**Problem statement:** Where a line of the data below has the string "Type", copy that line.

**Records supplied:**

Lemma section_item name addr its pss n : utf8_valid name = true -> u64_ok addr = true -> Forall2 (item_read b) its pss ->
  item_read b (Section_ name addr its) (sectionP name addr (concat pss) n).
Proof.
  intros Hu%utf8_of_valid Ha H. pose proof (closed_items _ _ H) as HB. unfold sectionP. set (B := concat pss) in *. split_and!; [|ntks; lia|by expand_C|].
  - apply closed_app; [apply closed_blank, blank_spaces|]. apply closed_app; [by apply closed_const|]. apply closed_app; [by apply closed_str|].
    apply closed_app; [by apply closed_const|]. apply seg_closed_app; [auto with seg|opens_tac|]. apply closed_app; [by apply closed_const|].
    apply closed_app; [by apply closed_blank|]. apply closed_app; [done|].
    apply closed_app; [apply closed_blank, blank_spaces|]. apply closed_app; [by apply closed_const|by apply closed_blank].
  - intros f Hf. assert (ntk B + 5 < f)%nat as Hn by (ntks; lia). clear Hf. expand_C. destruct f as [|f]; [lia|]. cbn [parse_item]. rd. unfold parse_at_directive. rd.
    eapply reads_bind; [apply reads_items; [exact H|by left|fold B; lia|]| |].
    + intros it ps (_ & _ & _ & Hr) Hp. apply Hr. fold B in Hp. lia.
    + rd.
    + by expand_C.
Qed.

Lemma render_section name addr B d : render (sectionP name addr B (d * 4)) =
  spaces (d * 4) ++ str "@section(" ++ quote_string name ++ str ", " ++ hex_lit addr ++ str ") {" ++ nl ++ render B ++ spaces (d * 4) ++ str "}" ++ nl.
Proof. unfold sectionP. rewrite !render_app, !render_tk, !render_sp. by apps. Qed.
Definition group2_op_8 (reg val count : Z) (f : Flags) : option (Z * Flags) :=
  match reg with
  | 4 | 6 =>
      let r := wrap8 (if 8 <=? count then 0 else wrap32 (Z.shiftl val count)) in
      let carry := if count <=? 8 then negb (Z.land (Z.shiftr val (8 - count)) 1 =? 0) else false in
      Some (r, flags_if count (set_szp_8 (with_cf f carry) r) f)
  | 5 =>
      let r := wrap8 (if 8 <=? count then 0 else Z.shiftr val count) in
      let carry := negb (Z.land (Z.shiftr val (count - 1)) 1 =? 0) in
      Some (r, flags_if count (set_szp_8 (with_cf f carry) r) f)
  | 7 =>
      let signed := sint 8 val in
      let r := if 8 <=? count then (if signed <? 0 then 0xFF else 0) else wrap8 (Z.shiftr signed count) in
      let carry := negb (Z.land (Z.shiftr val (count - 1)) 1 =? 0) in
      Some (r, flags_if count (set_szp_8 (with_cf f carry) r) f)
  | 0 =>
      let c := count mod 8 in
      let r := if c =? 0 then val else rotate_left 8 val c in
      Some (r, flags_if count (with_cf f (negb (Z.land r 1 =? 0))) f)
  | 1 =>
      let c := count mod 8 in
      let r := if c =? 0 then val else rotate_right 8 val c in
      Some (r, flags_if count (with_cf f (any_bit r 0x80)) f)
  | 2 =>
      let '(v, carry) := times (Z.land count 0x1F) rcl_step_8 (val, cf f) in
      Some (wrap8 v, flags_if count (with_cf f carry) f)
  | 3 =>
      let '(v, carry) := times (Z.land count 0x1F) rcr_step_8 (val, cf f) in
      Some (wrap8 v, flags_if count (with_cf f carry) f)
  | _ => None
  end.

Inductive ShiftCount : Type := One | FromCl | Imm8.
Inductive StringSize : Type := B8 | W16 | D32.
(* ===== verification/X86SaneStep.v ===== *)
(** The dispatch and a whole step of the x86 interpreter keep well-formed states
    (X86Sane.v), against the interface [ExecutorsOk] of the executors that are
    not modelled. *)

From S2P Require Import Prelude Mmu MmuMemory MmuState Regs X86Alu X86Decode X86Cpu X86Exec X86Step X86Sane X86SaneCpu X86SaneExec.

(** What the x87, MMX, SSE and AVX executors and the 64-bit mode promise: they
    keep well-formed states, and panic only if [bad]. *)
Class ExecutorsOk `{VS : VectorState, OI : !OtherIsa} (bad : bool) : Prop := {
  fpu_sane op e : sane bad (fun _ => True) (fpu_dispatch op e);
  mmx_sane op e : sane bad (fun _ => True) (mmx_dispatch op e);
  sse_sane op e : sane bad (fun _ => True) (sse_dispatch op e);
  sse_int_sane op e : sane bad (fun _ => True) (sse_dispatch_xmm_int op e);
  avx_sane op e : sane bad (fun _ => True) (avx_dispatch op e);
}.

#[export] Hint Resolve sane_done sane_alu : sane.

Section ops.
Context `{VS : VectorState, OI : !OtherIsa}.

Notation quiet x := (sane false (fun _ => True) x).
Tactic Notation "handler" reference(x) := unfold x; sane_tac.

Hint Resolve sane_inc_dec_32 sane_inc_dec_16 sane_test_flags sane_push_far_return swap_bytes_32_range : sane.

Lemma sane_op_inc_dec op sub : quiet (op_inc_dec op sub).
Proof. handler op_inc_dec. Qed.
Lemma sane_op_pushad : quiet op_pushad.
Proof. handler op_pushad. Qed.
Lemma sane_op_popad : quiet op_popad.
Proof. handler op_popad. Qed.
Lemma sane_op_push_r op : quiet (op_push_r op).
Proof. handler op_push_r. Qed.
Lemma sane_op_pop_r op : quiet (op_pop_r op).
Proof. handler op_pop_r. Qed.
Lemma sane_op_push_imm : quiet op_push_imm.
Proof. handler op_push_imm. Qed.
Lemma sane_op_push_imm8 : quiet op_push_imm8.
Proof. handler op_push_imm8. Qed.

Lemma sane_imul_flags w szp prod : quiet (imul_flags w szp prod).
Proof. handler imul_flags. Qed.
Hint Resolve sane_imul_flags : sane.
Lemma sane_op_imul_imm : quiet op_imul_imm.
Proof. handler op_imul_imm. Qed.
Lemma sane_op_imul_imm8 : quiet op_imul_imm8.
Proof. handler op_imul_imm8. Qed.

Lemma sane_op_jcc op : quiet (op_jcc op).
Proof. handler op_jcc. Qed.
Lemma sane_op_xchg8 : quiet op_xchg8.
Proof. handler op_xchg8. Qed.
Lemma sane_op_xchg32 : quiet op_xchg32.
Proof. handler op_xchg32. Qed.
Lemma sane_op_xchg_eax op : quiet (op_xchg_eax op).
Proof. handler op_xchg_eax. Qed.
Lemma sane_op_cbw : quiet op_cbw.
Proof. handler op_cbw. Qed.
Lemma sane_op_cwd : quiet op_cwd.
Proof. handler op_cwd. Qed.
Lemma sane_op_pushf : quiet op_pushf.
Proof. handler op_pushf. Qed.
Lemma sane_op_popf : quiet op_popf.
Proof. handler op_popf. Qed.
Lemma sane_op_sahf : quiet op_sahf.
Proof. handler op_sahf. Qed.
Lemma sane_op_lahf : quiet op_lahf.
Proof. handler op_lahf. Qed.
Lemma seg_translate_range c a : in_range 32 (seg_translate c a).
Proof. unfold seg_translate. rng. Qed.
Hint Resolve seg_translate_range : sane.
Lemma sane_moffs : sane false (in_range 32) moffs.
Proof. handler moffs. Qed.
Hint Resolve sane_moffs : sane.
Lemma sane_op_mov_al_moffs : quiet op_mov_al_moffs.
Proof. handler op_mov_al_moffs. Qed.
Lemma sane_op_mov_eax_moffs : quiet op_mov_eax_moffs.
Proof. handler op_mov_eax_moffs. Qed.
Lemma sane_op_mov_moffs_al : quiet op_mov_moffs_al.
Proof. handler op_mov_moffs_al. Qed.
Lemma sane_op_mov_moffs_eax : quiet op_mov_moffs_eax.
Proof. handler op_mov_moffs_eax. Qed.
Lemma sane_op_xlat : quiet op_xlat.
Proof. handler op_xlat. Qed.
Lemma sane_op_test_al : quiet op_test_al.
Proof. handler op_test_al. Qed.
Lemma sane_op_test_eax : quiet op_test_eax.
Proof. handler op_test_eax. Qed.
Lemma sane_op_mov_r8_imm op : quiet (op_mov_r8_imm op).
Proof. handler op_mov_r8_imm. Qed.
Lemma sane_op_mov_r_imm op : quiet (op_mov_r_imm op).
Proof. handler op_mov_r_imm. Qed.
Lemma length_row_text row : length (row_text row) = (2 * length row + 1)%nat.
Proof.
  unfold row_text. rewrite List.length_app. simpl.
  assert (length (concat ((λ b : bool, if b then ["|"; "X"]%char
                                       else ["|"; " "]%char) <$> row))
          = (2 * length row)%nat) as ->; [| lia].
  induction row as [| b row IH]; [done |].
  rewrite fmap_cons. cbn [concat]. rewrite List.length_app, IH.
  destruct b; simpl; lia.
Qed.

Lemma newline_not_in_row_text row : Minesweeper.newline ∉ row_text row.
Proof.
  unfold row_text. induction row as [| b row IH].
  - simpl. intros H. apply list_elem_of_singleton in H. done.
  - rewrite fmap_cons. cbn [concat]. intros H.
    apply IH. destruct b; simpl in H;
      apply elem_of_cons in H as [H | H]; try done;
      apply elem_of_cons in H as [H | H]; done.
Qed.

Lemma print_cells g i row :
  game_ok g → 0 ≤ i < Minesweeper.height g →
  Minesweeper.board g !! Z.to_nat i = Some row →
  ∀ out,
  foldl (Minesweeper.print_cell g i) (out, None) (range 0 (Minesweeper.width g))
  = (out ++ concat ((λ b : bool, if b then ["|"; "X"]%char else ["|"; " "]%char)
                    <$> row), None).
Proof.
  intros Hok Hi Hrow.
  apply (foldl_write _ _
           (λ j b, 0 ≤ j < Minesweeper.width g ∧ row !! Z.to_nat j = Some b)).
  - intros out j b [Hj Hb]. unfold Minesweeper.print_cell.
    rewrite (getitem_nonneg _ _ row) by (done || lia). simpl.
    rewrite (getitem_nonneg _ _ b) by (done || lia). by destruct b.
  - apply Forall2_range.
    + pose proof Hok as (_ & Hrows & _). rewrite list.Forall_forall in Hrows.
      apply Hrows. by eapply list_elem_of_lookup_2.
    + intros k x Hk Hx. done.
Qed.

**Answer below:**
Inductive ShiftCount : Type := One | FromCl | Imm8.
Inductive StringSize : Type := B8 | W16 | D32.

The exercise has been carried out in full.